What you will do: Return, from the listing below, every line that includes "reflexivity".

Given data:
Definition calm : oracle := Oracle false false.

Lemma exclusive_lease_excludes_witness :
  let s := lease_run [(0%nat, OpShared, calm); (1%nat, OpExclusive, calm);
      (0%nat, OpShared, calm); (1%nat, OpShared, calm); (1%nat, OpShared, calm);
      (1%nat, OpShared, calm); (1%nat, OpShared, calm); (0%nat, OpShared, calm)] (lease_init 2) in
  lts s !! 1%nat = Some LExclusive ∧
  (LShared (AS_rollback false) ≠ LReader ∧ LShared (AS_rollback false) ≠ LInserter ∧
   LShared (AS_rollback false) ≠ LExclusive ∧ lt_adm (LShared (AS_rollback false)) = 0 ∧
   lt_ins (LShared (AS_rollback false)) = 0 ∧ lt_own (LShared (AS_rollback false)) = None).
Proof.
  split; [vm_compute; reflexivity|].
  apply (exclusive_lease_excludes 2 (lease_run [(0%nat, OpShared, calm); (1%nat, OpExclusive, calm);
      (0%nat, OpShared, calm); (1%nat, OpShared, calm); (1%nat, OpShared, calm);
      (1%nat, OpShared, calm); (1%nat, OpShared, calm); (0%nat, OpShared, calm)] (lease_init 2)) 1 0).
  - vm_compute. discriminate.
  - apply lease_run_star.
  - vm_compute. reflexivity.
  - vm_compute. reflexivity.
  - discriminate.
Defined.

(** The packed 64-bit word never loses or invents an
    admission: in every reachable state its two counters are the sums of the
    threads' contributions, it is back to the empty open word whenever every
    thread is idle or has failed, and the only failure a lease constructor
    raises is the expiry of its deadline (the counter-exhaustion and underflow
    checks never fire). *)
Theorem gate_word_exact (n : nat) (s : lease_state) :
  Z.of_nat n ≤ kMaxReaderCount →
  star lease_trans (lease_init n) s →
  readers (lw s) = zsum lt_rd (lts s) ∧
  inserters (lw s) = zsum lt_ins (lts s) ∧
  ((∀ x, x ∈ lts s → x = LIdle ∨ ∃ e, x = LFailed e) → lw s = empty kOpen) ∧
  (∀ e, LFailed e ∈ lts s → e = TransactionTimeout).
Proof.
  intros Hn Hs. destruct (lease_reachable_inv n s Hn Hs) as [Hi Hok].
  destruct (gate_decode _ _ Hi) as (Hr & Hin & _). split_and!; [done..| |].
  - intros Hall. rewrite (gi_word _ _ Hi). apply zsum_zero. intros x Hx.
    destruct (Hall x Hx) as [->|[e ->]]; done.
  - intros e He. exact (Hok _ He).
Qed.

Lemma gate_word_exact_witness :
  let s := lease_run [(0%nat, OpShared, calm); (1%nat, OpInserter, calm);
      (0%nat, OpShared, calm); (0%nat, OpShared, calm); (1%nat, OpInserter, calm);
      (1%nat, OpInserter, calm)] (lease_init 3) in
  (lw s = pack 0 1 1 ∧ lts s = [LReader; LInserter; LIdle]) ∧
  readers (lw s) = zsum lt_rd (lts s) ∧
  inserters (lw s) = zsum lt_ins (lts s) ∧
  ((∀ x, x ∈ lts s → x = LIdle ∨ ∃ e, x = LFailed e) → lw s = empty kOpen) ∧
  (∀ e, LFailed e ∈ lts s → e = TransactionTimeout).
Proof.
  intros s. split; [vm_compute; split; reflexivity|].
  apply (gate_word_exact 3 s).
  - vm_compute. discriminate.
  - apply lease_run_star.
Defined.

Problem solution:
  split; [vm_compute; reflexivity|].
  - vm_compute. reflexivity.
  - vm_compute. reflexivity.
  intros s. split; [vm_compute; split; reflexivity|].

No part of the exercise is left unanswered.